Baru saja Bara akan membuka mulut tiba-tiba gawainya berdering. Nama ‘Mami Kembar’ muncul di permukaan layar.

“Agni telepon.” Senyum Bara terurai di wajah lelahnya. Ia pikir Agni akan mendiamkan setelah percakapan mereka kali lalu. 

Bara lantas menerima panggilan telepon. Belum sempat ia mengucapkan salam, suara Agni terdengar memburu. “Mas Bara di mana? Kembar sakit. Ga mau maem. Maunya disuapin Papi.”

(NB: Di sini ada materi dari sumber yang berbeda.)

Lemma trailing_percent_witness :
  ∃ s', printk ([79; 75; 37; 0] ++ [65; 66; 0]) [] sample_state = Ret 0 s' ∧ sent (p_dev s') = [79; 75; 37; 0; 65; 66].
Proof.
  destruct (trailing_percent [Lit 79; Lit 75] [Lit 65; Lit 66] [] sample_state) as (s' & E & T);
    [by repeat constructor|by repeat constructor|by vm_compute|done|].
  exists s'. split; [exact E|]. rewrite T. by vm_compute.
Defined.

Lemma panic_reports_witness :
  ∃ s', panic (ret tt) (literal "kalloc") [] sample_state = Hang ∧ sent (p_dev s') = chars "CPU0 [panic]: kalloc" ++ [10].
Proof.
  destruct (panic_reports (ret tt) (Lit <$> chars "kalloc") [] sample_state) as (s' & E & _ & T);
    [by repeat constructor|by vm_compute|done|].
  exists s'. split; [exact E|]. rewrite T. by vm_compute.
Defined.
End PrintkProps.
(* ===== verification/Console.v ===== *)
(** * The console (kernel/console.c, and the interrupt of kernel/driver/virt/uart.c)

    Characters typed at the terminal come one by one to [consoleintr], which
    edits the line in the buffer of the process that waits in [csread]. *)

From S2P Require Import Prelude Mem Bytes Spinlock Layout Kalloc PageTable Irq Uart Printk.
Import Spin.
Open Scope Z_scope.
Open Scope prog_scope.

(** [C(x)] *)
Definition CTRL (x : Z) : Z := x - 64.

(** [struct console] with the rest of the state its routines change. *)
Record cst (D : Type) := Cst {
  c_hart : hart;
  c_lk : spinlock; readbuf : Z; bufc : Z; bufsz : Z;       (* cons1 *)
  c_plk : spinlock;                                        (* printk_lk *)
  c_klk : spinlock; c_freelist : Z; c_mem : mem;
  c_irqs : list irqfn;
  c_dev : D
}.
Arguments Cst {D}.
Arguments c_hart {D}.
Arguments c_lk {D}.
Arguments readbuf {D}.
Arguments bufc {D}.
Arguments bufsz {D}.
Arguments c_plk {D}.
Arguments c_klk {D}.
Arguments c_freelist {D}.
Arguments c_mem {D}.
Arguments c_irqs {D}.
Arguments c_dev {D}.

Section console.
Context {D : Type} `{!Pl011 D}.
Implicit Types (s : cst D).

Definition put_clk (h : hart) (l : spinlock) s : cst D :=
  Cst h l (readbuf s) (bufc s) (bufsz s) (c_plk s) (c_klk s) (c_freelist s) (c_mem s) (c_irqs s) (c_dev s).
Definition put_line (r c z : Z) s : cst D :=
  Cst (c_hart s) (c_lk s) r c z (c_plk s) (c_klk s) (c_freelist s) (c_mem s) (c_irqs s) (c_dev s).
Definition put_cmem (m : mem) s : cst D :=
  Cst (c_hart s) (c_lk s) (readbuf s) (bufc s) (bufsz s) (c_plk s) (c_klk s) (c_freelist s) m (c_irqs s) (c_dev s).
Definition put_cdev (d : D) s : cst D :=
  Cst (c_hart s) (c_lk s) (readbuf s) (bufc s) (bufsz s) (c_plk s) (c_klk s) (c_freelist s) (c_mem s) (c_irqs s) d.

Definition of_clk : lens (cst D) lockst := Lens (λ s, (c_hart s, c_lk s)) (λ t s, put_clk (fst t) (snd t) s).
Definition of_cdev : lens (cst D) D := Lens c_dev put_cdev.
Definition of_ckmem : lens (cst D) kmem :=
  Lens (λ s, KMem (c_hart s) (c_klk s) (c_freelist s) (c_mem s))
       (λ k s, Cst (km_hart k) (c_lk s) (readbuf s) (bufc s) (bufsz s) (c_plk s) (kallocator_lk k) (freelist k) (km_mem k)
                   (c_irqs s) (c_dev s)).
Definition of_pst : lens (cst D) (pst D) :=
  Lens (λ s, Pst (c_hart s) (c_plk s) (c_dev s))
       (λ p s, Cst (p_hart p) (c_lk s) (readbuf s) (bufc s) (bufsz s) (printk_lk p) (c_klk s) (c_freelist s) (c_mem s)
                   (c_irqs s) (p_dev p)).
Definition of_uart : lens (cst D) (list irqfn * D) :=
  Lens (λ s, (c_irqs s, c_dev s))
       (λ p s, Cst (c_hart s) (c_lk s) (readbuf s) (bufc s) (bufsz s) (c_plk s) (c_klk s) (c_freelist s) (c_mem s) p.1 p.2).

(** [*s++] for [size] characters. *)
Fixpoint cswrite_loop (n : nat) (p : Z) : prog (cst D) unit :=
  match n with
  | O => ret tt
  | S n =>
      s <- get ;;
      zoom of_cdev (uart_putc (rd8 (c_mem s) p)) ;;
      cswrite_loop n (p +u64 1)
  end.
Definition cswrite (s size : Z) : prog (cst D) Z :=
  cswrite_loop (Z.to_nat size) s ;;
  ret (i32 size).

(** [sleep(chan, &cs->lk)], [wakeup(chan)] and [dumpps()], which are in
    kernel/proc.c, as they change this state; the fuel of [freed_mem_kb];
    [register_cdev(CDEV_CONSOLE, &cons_devsw)]. *)
Context (sleep : Z → prog (cst D) unit) (wakeup : Z → prog (cst D) unit) (dumpps : prog (cst D) unit).
Context (kb_fuel : nat) (register_cdev : prog (cst D) unit).

(** [pgt] is the page table of the process. *)
Definition csread (pgt buf size : Z) : prog (cst D) Z :=
  zoom of_clk acquire ;;
  ka <- zoom of_ckmem (uva2ka pgt buf) ;;
  modify (put_line ka 0 size) ;;
  s <- get ;;
  sleep (readbuf s) ;;
  s <- get ;;
  let sz := bufc s in
  modify (put_line 0 0 0) ;;
  zoom of_clk release ;;
  ret (i32 sz).

(** The second switch: erase, end of input, or a character of the line. *)
Definition edit_line (c : Z) : prog (cst D) unit :=
  s <- get ;;
  if c =? BACKSPACE then
    if 0 <? bufc s then
      modify (put_line (readbuf s) (bufc s - 1) (bufsz s)) ;;
      zoom of_cdev (csputc c)
    else ret tt
  else if c =? CTRL 68 then ret tt
  else
    modify (put_cmem (wr8 (c_mem s) (readbuf s +u64 bufc s) (u8 c))) ;;
    modify (put_line (readbuf s) (bufc s +u64 1) (bufsz s)) ;;
    zoom of_cdev (csputc c).

Definition consoleintr (c : Z) : prog (cst D) unit :=
  zoom of_clk acquire ;;
  (if c =? 0 then ret tt
   else if c =? CTRL 80 then
     dumpps ;;
     kb <- zoom of_ckmem (freed_mem_kb kb_fuel) ;;
     zoom of_pst (printk (chars "%d KB free" ++ [10; 0]) [Word kb]) ;;
     ret tt
   else
     s <- get ;;
     if readbuf s =? 0 then ret tt else
     let c := if c =? 13 then 10 else c in
     edit_line c ;;
     s <- get ;;
     if (c =? 10) || (c =? CTRL 68) || (bufc s =? bufsz s) then wakeup (readbuf s) else ret tt) ;;
  zoom of_clk release.

(** [while((c = uart_getc()) >= 0) consoleintr(&cons1, c);] *)
Fixpoint uartintr (fuel : nat) : prog (cst D) unit :=
  c <- zoom of_cdev uart_getc ;;
  if 0 <=? c then
    match fuel with
    | O => λ _, Hang
    | S fuel => consoleintr c ;; uartintr fuel
    end
  else zoom of_cdev (uart_write UART_ICR (Z.lor (Z.shiftl 1 4) (Z.shiftl 1 5))).

Definition console_write (buf size : Z) : prog (cst D) Z := cswrite buf size.
Definition console_read (pgt buf size : Z) : prog (cst D) Z := csread pgt buf size.

Definition console_init : prog (cst D) unit :=
  zoom of_uart uart_init ;;
  modify (λ s, put_clk (c_hart s) lock_init s) ;;
  register_cdev.
End console.

(** Initialisation: the port's handler is registered, the line buffer's lock is
    free, and nothing is sent. *)
Section initialised.
Context {D : Type} `{!Pl011 D} `{!Pl011Ok}.
Implicit Types (s : cst D) (d : D).

Lemma uart_init_run l d : ∃ d', uart_init (l, d) = Ret tt (<[Z.to_nat UART_IRQ := UartIntr]> l, d') ∧
  sent d' = sent d ∧ received d' = received d.
Proof.
  destruct (ctl_write d UART_CR 0 ltac:(discriminate)) as (d1 & E1 & S1 & R1).
  destruct (ctl_write d1 UART_LCRH (Z.lor LCRH_FEN LCRH_WLEN_8BIT) ltac:(discriminate)) as (d2 & E2 & S2 & R2).
  destruct (ctl_write d2 UART_CR 0x301 ltac:(discriminate)) as (d3 & E3 & S3 & R3).
  destruct (ctl_write d3 UART_IMSC 0 ltac:(discriminate)) as (d4 & E4 & S4 & R4).
  destruct (ctl_write d4 UART_IMSC (Z.lor (Z.shiftl 1 4) (Z.shiftl 1 5)) ltac:(discriminate)) as (d5 & E5 & S5 & R5).
  exists d5. split; [|by rewrite S5, S4, S3, S2, S1, R5, R4, R3, R2, R1].
  assert (E45 : enable_uartintr d3 = Ret tt d5) by (unfold enable_uartintr; by rewrite (pbind_ok _ _ _ _ _ E4)).
  assert (Z : ∀ (m : prog D unit) l e e', m e = Ret tt e' → zoom uart_of m (l, e) = Ret tt (l, e')) by (intros m l0 e e' E; by apply (zoom_ok uart_of)).
  unfold uart_init, disable_uart. rewrite (pbind_ok _ _ _ _ _ (Z _ l _ _ E1)).
  assert (En : zoom irqs_of (new_irq UART_IRQ UartIntr) (l, d1) = Ret tt (<[Z.to_nat UART_IRQ := UartIntr]> l, d1)) by done.
  by rewrite (pbind_ok _ _ _ _ _ En), (pbind_ok _ _ _ _ _ (Z _ _ _ _ E2)), (pbind_ok _ _ _ _ _ (Z _ _ _ _ E3)), (Z _ _ _ _ E45).
Qed.

Lemma console_init_run s : ∃ d', console_init (ret tt) s =
    Ret tt (Cst (c_hart s) lock_init (readbuf s) (bufc s) (bufsz s) (c_plk s) (c_klk s) (c_freelist s) (c_mem s)
              (<[Z.to_nat UART_IRQ := UartIntr]> (c_irqs s)) d') ∧
  sent d' = sent (c_dev s) ∧ received d' = received (c_dev s).
Proof.
  destruct (uart_init_run (c_irqs s) (c_dev s)) as (d' & E & Hs). exists d'. split; [|exact Hs].
  unfold console_init. by rewrite (pbind_ok _ _ _ _ _ (zoom_ok of_uart _ s _ _ E)).
Qed.
End initialised.

(** ** The terminal and the sleeping reader

    The device together with the channels [wakeup] was called for. *)

#[export] Instance logged_regs {D} `{!Pl011 D} : Pl011 (D * list Z) := {|
  uart_read r d := match uart_read r d.1 with Ret v e => Ret v (e, d.2) | Panic w => Panic w | Hang => Hang | Fault w => Fault w end;
  uart_write r v d := match uart_write r v d.1 with Ret v e => Ret v (e, d.2) | Panic w => Panic w | Hang => Hang | Fault w => Fault w end;
  sent d := sent d.1;
  received d := received d.1;
  busy d := busy d.1;
  polls := polls
|}.

#[export] Instance logged_ok {D} `{!Pl011 D} `{!Pl011Ok} : @Pl011Ok (D * list Z) _.
Proof.
  split; cbn [uart_read uart_write sent received busy polls logged_regs].
  - intros [d l]. apply busy_bound.
  - intros [d l]. destruct (fr_read d) as (v & d' & E & ?). exists v, (d', l). cbn [fst snd]. by rewrite E.
  - intros [d l] c Hb Hc. destruct (dr_write d c Hb Hc) as (d' & E & ?). exists (d', l). cbn [fst snd]. by rewrite E.
  - intros [d l] r v Hr. destruct (ctl_write d r v Hr) as (d' & E & ?). exists (d', l). cbn [fst snd]. by rewrite E.
  - intros [d l] c r Hr. destruct (dr_read d c r Hr) as (d' & E & ?). exists (d', l). cbn [fst snd]. by rewrite E.
Qed.

(** The driver leaves the log alone. *)
Section log.
Context {D : Type} `{!Pl011 D}.

Definition keeps_log {A} (m : prog (D * list Z) A) : Prop := ∀ d a d', m d = Ret a d' → d'.2 = d.2.

Lemma keeps_bind {A B} (m : prog _ A) (f : A → prog _ B) : keeps_log m → (∀ a, keeps_log (f a)) → keeps_log (pbind m f).
Proof. intros Hm Hf d b d'' (a & d' & E1 & E2)%pbind_inv. by rewrite (Hf _ _ _ _ E2), (Hm _ _ _ E1). Qed.

Lemma keeps_ret {A} (a : A) : keeps_log (ret a).
Proof. by intros d a' d' [= <- <-]. Qed.

Lemma keeps_read r : keeps_log (uart_read r).
Proof. intros [d l] a d'. cbn. destruct (uart_read r d); try done. by intros [= <- <-]. Qed.

Lemma keeps_write r v : keeps_log (uart_write r v).
Proof. intros [d l] a d'. cbn. destruct (uart_write r v d); try done. by intros [= <- <-]. Qed.

Lemma keeps_tx_wait n : keeps_log (tx_wait n).
Proof.
  induction n as [|n IH]; cbn [tx_wait]; (apply keeps_bind; [apply keeps_read|]);
    intros fr; destruct (nz _); try done; apply keeps_ret.
Qed.

Lemma keeps_putc c : keeps_log (uart_putc c).
Proof. apply keeps_bind; [apply keeps_tx_wait|intros _; apply keeps_write]. Qed.

Lemma keeps_csputc c : keeps_log (csputc c).
Proof. unfold csputc. destruct (_ =? _); [|apply keeps_putc]. repeat (apply keeps_bind; [apply keeps_putc|intros _]). apply keeps_putc. Qed.

Lemma keeps_getc : keeps_log uart_getc.
Proof.
  apply keeps_bind; [apply keeps_read|]. intros fr. destruct (nz _); [apply keeps_ret|].
  apply keeps_bind; [apply keeps_read|]. intros c. apply keeps_ret.
Qed.
End log.

(** ** Line editing *)

Definition newline (c : Z) : Z := if c =? 13 then 10 else c.

(** The line after a key, what the terminal shows, and whether the line ends. *)
Definition edit (b : list Z) (c : Z) : list Z :=
  if c =? BACKSPACE then removelast b else if c =? CTRL 68 then b else b ++ [newline c].
Definition echo (b : list Z) (c : Z) : list Z :=
  if c =? BACKSPACE then match b with [] => [] | _ => [8; 32; 8] end else if c =? CTRL 68 then [] else [newline c].
Definition ends (size : Z) (b : list Z) (c : Z) : bool :=
  (newline c =? 10) || (c =? CTRL 68) || (length (edit b c) =? size).
(** A request less, whichever it is. *)
Lemma queue_complete q l rs1 r rs2 :
  queue_ok q l (rs1 ++ r :: rs2) →
  ∃ d0 q', free_desc NQUEUE d0 q = Ret tt q' ∧ hd 0 r = d0 ∧ queue_ok q' (r ++ l) (rs1 ++ rs2) ∧
    avail_idx q' = avail_idx q ∧ avail_ring q' = avail_ring q ∧ used_idx q' = used_idx q ∧ used_ring q' = used_ring q ∧
    last_used_idx q' = last_used_idx q ∧ info q' = info q.
Proof.
  intros [F R P]. destruct (split_facts _ _ P) as [Hnd Hrg].
  apply Forall_app in R as [R1 R2]. apply Forall_cons in R2 as [Rr R2].
  assert (P' : (r ++ l) ++ concat (rs1 ++ rs2) ≡ₚ seqZ 0 8).
  { rewrite <- P, !concat_app. cbn [concat]. rewrite !app_assoc. apply Permutation_app_tail.
    rewrite <- !app_assoc. rewrite (Permutation_app_comm (concat rs1) r), app_assoc, (Permutation_app_comm r l).
    by rewrite <- app_assoc. }
  destruct (split_facts _ _ P') as [Hnd' Hrg']. rewrite <- app_assoc in Hnd', Hrg'.
  pose proof Rr as [_ (d0 & d1 & d2 & x & -> & _)].
  assert (N4 : NoDup ([d0; d1; d2] ++ l)) by (rewrite app_assoc in Hnd'; apply NoDup_app in Hnd'; tauto).
  assert (D3 : Forall is_desc [d0; d1; d2]) by (apply Forall_app in Hrg'; tauto).
  destruct (free_desc_run q l d0 d1 d2 F Rr N4 D3) as (y & E & F').
  eexists d0, _. split; [exact E|]. split; [done|]. split; [|done]. split; [exact F'| |done].
  cbn [desc set_free set_desc]. apply Forall_forall. intros r' Hr'.
  apply (req_ok_ext (desc q)).
  - intros d Hd. assert (Hin : d ∈ concat (rs1 ++ rs2)) by (by eapply elem_of_concat).
    apply insert_desc_other.
    + apply Forall_cons in D3 as [_ D3]. apply Forall_cons in D3 as [_ D3]. by apply Forall_cons in D3 as [? _].
    + apply Forall_app in Hrg' as [_ Hrg']. apply Forall_app in Hrg' as [_ Hrg'].
      exact (proj1 (Forall_forall _ _) Hrg' d Hin).
    + intros ->. apply NoDup_app in Hnd' as (_ & Hx & _). apply (Hx d); [repeat constructor|].
      apply elem_of_app. by right.
  - apply elem_of_app in Hr' as [H|H]; [exact (proj1 (Forall_forall _ _) R1 r' H)|exact (proj1 (Forall_forall _ _) R2 r' H)].
Qed.
End submitting.

(** ** A device that follows the specification *)

(** Registers it answers with constants; the requests it has taken; its blocks. *)
Record vdev := VDev { dv_status : Z; dv_seen : Z; dv_disk : memdisk }.

Definition dev_reg_read (r : Z) : prog vdev Z := λ d,
  Ret (if r =? 0 then 0x74726976 else if r =? 4 then 2 else if r =? 8 then 2
       else if r =? 0x34 then 1024 else if r =? 0x70 then dv_status d else 0) d.
Definition dev_reg_write (r v : Z) : prog vdev unit := λ d,
  Ret tt (if r =? 0x70 then VDev v (dv_seen d) (dv_disk d) else d).

(** Where [info[i].status] is. *)
Definition STATUS_BASE : Z := KERNBASE.
Definition status_at (i : Z) : Z := STATUS_BASE + 16 * i.

(** The device takes the next available request: it follows the chain, moves
    the block between the disk and memory, stores the status and reports the
    head of the chain as used. *)
Definition device_serve : prog (vst vdev) unit := λ s,
  let q := v_q s in
  if dv_seen (v_dev s) =? avail_idx q then Ret tt s else
  match avail_ring q !! Z.to_nat (dv_seen (v_dev s) mod NQUEUE) with
  | None => Fault "avail ring"
  | Some head =>
      match desc q !! Z.to_nat head with
      | None => Fault "descriptor"
      | Some x0 =>
          match desc q !! Z.to_nat (d_next x0) with
          | None => Fault "descriptor"
          | Some x1 =>
              match desc q !! Z.to_nat (d_next x1) with
              | None => Fault "descriptor"
              | Some x2 =>
                  let hdr := P2V (d_addr x0) in
                  let buf := P2V (d_addr x1) in
                  let bno := ld64 (v_mem s) (hdr + 8) / 2 in
                  let d := dv_disk (v_dev s) in
                  if negb (has_next x0 && has_next x1 && negb (has_next x2) && (d_len x0 =? 16) && (d_len x1 =? 1024)
                           && nz (Z.land (d_flags x2) VIRTQ_DESC_F_WRITE) && (d_len x2 =? 1)
                           && (ld64 (v_mem s) (hdr + 8) mod 2 =? 0))
                  then Fault "request" else
                  let q' := set_used (u16 (used_idx q + 1))
                    (<[Z.to_nat (used_idx q mod NQUEUE) := head]> (used_ring q))
                    (set_info (alter (set_vi_status 0) (Z.to_nat ((P2V (d_addr x2) - STATUS_BASE) / 16)) (info q)) q) in
                  let dev d := VDev (dv_status (v_dev s)) (u16 (dv_seen (v_dev s) + 1)) d in
                  if ld32 (v_mem s) hdr =? VIRTIO_BLK_T_IN then
                    if nz (Z.land (d_flags x1) VIRTQ_DESC_F_WRITE)
                    then Ret tt (put_dev (dev d) (put_q q' (put_vmem (mwrite (v_mem s) buf (md_block d bno)) s)))
                    else Fault "buffer not writable"
                  else if ld32 (v_mem s) hdr =? VIRTIO_BLK_T_OUT then
                    if nz (Z.land (d_flags x1) VIRTQ_DESC_F_WRITE) then Fault "buffer not readable"
                    else Ret tt (put_dev (dev (MemDisk (<[bno := mread (v_mem s) buf BSIZE]> (md_blocks d)))) (put_q q' s))
                  else Fault "request type"
              end
          end
      end
  end.

(** [sleep] when nothing else happens: the lock is given back, the device
    serves the request and interrupts, and the sleeper goes on with the lock. *)
Definition serve_sleep (buf : Z) : prog (vst vdev) unit :=
  zoom of_vlk release ;;
  device_serve ;;
  virtio_blk_intr dev_reg_read dev_reg_write (λ _, ret tt) NQUEUE ;;
  zoom of_vlk acquire.

(** ** Driver and device together *)

Section together.
Implicit Types (s : vst vdev) (q : virtq) (l : list Z) (m : mem).

Lemma P2V_V2P_id a : 0 <= a < 2 ^ 64 → P2V (V2P a) = a.
Proof. unfold P2V, V2P, u64, VA_START. intros. zlia. Qed.

Lemma status_back i : is_desc i → (P2V (V2P (status_at i)) - STATUS_BASE) / 16 = i.
Proof.
  unfold is_desc. intros. rewrite P2V_V2P_id.
  - unfold status_at. replace (STATUS_BASE + 16 * i - STATUS_BASE) with (i * 16) by lia. by rewrite Z.div_mul.
  - unfold status_at, STATUS_BASE. unfold_layout. lia.
Qed.

Lemma u16_mod_small x : 0 <= x < 2 ^ 16 → 0 <= x mod 8 < 8.
Proof. intros. by apply Z.mod_pos_bound. Qed.

(** Nothing is on its way. *)
Record idle s : Prop := {
  id_queue : ∃ l, queue_ok (v_q s) l [];
  id_seen : dv_seen (v_dev s) = avail_idx (v_q s);
  id_last : last_used_idx (v_q s) = used_idx (v_q s);
  id_range : 0 <= avail_idx (v_q s) < 2 ^ 16 ∧ 0 <= used_idx (v_q s) < 2 ^ 16;
  id_rings : length (avail_ring (v_q s)) = NQUEUE ∧ length (used_ring (v_q s)) = NQUEUE;
  id_info : length (info (v_q s)) = NQUEUE ∧ ∀ i x, info (v_q s) !! i = Some x → vi_done x = 0 ∧ vi_status x = 0
}.

Lemma ld_hdr hdr type sector m :
  0 <= type < 2 ^ 32 → 0 <= sector < 2 ^ 64 →
  ld32 (put_hdr hdr type sector m) hdr = type ∧ ld64 (put_hdr hdr type sector m) (hdr + 8) = sector.
Proof.
  intros Ht Hs. unfold put_hdr. split.
  - rewrite (ld_st_disj 4 8), (ld_st_disj 4 4), ld_st_eq by lia. by apply Z.mod_small.
  - rewrite ld_st_eq. by apply Z.mod_small.
Qed.

Lemma rd8_hdr hdr type sector m a : ¬ (hdr <= a < hdr + 16) → rd8 (put_hdr hdr type sector m) a = rd8 m a.
Proof. intros. unfold put_hdr. rewrite !rd8_st_other by lia. done. Qed.

(** The memory, and the disk, after the device served a request. *)
Definition served_mem (op : diskop) (buf bno : Z) (d : memdisk) m : mem :=
  match op with DREAD => mwrite m buf (md_block d bno) | DWRITE => m end.
Definition served_disk (op : diskop) (buf bno : Z) (d : memdisk) m : memdisk :=
  match op with DREAD => d | DWRITE => MemDisk (<[bno := mread m buf BSIZE]> (md_blocks d)) end.

(** Where the rings and the flags stand after the device served [d0]. *)
Definition used_q q d0 : virtq :=
  set_used (u16 (used_idx q + 1)) (<[Z.to_nat (used_idx q mod NQUEUE) := d0]> (used_ring q))
    (set_info (alter (set_vi_status 0) (Z.to_nat d0) (info q)) q).
(** After the interrupt. *)
Definition done_q q d0 : virtq :=
  set_last (u16 (last_used_idx q + 1)) (set_info (alter (set_vi_buf 0) (Z.to_nat d0) (alter (set_vi_done 1) (Z.to_nat d0) (info q))) q).

Lemma device_serve_run s q d0 d1 d2 hdr buf op h n bno :
  v_q s = submitted status_at q d0 d1 d2 hdr buf op h n →
  dv_seen (v_dev s) = avail_idx q → 0 <= avail_idx q < 2 ^ 16 → length (avail_ring q) = NQUEUE →
  length (desc q) = NQUEUE → NoDup [d0; d1; d2] → Forall is_desc [d0; d1; d2] →
  0 <= hdr < 2 ^ 64 → 0 <= buf < 2 ^ 64 → is_bno bno →
  ld32 (v_mem s) hdr = (match op with DREAD => VIRTIO_BLK_T_IN | DWRITE => VIRTIO_BLK_T_OUT end) →
  ld64 (v_mem s) (hdr + 8) = bno * 2 →
  device_serve s = Ret tt (put_dev (VDev (dv_status (v_dev s)) (u16 (avail_idx q + 1)) (served_disk op buf bno (dv_disk (v_dev s)) (v_mem s)))
    (put_q (used_q (v_q s) d0) (put_vmem (served_mem op buf bno (dv_disk (v_dev s)) (v_mem s)) s))).
Proof.
  intros Eq Hseen Hai Hal Hl Hn Hd Hh Hb Hbno Et Es.
  destruct (submitted_descs status_at q d0 d1 d2 hdr buf op h n Hl Hn Hd) as (L0 & L1 & L2). rewrite <- Eq in L0, L1, L2.
  pose proof (Forall_inv Hd) as D0.
  assert (Ering : avail_ring (v_q s) !! Z.to_nat (avail_idx q mod NQUEUE) = Some d0).
  { rewrite Eq. cbn [avail_ring submitted]. apply list_lookup_insert_eq. rewrite Hal. unfold NQUEUE.
    pose proof (u16_mod_small _ Hai). change (Z.of_nat 8) with 8. lia. }
  unfold device_serve. rewrite Hseen.
  assert (Ene : (avail_idx q =? avail_idx (v_q s)) = false).
  { rewrite Eq. cbn [avail_idx submitted]. apply Z.eqb_neq. unfold u16. zlia. }
  rewrite Ene, Ering, L0. cbn [hdr_desc d_next]. rewrite L1. cbn [buf_desc d_next]. rewrite L2.
  unfold is_bno in Hbno. cbn [hdr_desc buf_desc status_desc d_addr d_len d_flags d_next].
  rewrite (P2V_V2P_id hdr), (P2V_V2P_id buf), status_back, Et, Es by done. rewrite Z.mod_mul, Z.div_mul by done.
  destruct op; reflexivity.
Qed.

Lemma info_lookup (l : list vinfo) (f : vinfo → vinfo) (i : nat) x : l !! i = Some x → alter f i l !! i = Some (f x).
Proof. intros H. by rewrite list_lookup_alter, H, decide_True. Qed.

Lemma info_at_run (d : Z) x s : info (v_q s) !! Z.to_nat d = Some x → info_at d s = Ret x s.
Proof. unfold info_at. by intros ->. Qed.

Lemma reg_status s : REG dev_reg_read VIRTIO_REG_INTERRUPT_STATUS s = Ret 0 s.
Proof. by destruct s. Qed.

Lemma reg_plain r v s : r ≠ 0x70 → REG_set dev_reg_write r v s = Ret tt s.
Proof. intros Hr. unfold REG_set, zoom, dev_reg_write. rewrite (proj2 (Z.eqb_neq r 0x70)) by done. by destruct s. Qed.

Lemma intr_turn n s d0 x :
  used_ring (v_q s) !! Z.to_nat (last_used_idx (v_q s) mod NQUEUE) = Some d0 →
  info (v_q s) !! Z.to_nat d0 = Some x → vi_status x = 0 → last_used_idx (v_q s) ≠ used_idx (v_q s) →
  intr_loop (λ _, ret tt) (S n) s = intr_loop (λ _, ret tt) n (put_q (done_q (v_q s) d0) s).
Proof.
  intros Er Hx Hst Hne. cbn [intr_loop]. prog_step. rewrite (proj2 (Z.eqb_neq _ _) Hne), Er.
  set (s3 := put_q (set_info (alter (set_vi_done 1) (Z.to_nat d0) (info (v_q s))) (v_q s)) s).
  assert (Hx2 : info (v_q s3) !! Z.to_nat d0 = Some (set_vi_done 1 x)) by (by apply info_lookup).
  rewrite (pbind_ok (λ s0, Ret d0 s0) _ s d0 s eq_refl).
  rewrite (pbind_ok _ _ _ _ _ (info_at_run d0 x s Hx)), Hst. cbn [nz Z.eqb negb]. prog_step.
  unfold upd_info. prog_steps. fold s3. rewrite (pbind_ok _ _ _ _ _ (info_at_run d0 _ s3 Hx2)). prog_steps.
  erewrite pbind_ok; [|apply zoom_q_ok; reflexivity]. done.
Qed.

“Sakit?” Rona wajah Bara seketika memudar. Ia menoleh ke jam dinding sekilas. Jam 18.49. “Kasih teleponnya ke anak-anak dulu.”

“Ono opo?” Yangkung mengikuti percakapannya.

Namun, Bara tak sempat menjawab karena wajah Raditya yang pucat sudah tampak di layar. “Papi! Mau Papi!”

Kini giliran wajah Raina yang terlihat di layar sambil dipangku Agni. “Papi ndak sayang lagi sama Kakak dan Adek?”

“Ya Tuhan, Dek. Kok bisa ngomong gitu? Papi sayang sama kalian.”

“Ndak! Papi ndak sayang! Mami bilang Papi sibuk.” Raina dengan suaranya yang serak berteriak kencang. “Adek sakit pala, Pi. Mau sama Papi.”

Bara gelagapan. Baru kali ini jantungnya seperti mau copot sewaktu melihat wajah pucat anak-anaknya. Ia lantas menghela napas, berusaha menenangkan diri. “Kakak, Adek, dengerin Papi. Sekarang manut Mami dulu ya. Maem! Kalau ga mau maem, Papi ga mau balik.”

“Mau disuapin Papi!” Raina tetap ngeyel.

Bara berdeham hingga sesenggukan Raina terjeda. “Dek, Papi ga mau Adek ngeyel kaya gini. Maem. Jam …” Bara menghitung perjalanannya kembali ke Solo. “Tengah malam nanti Papi sampai di rumah.”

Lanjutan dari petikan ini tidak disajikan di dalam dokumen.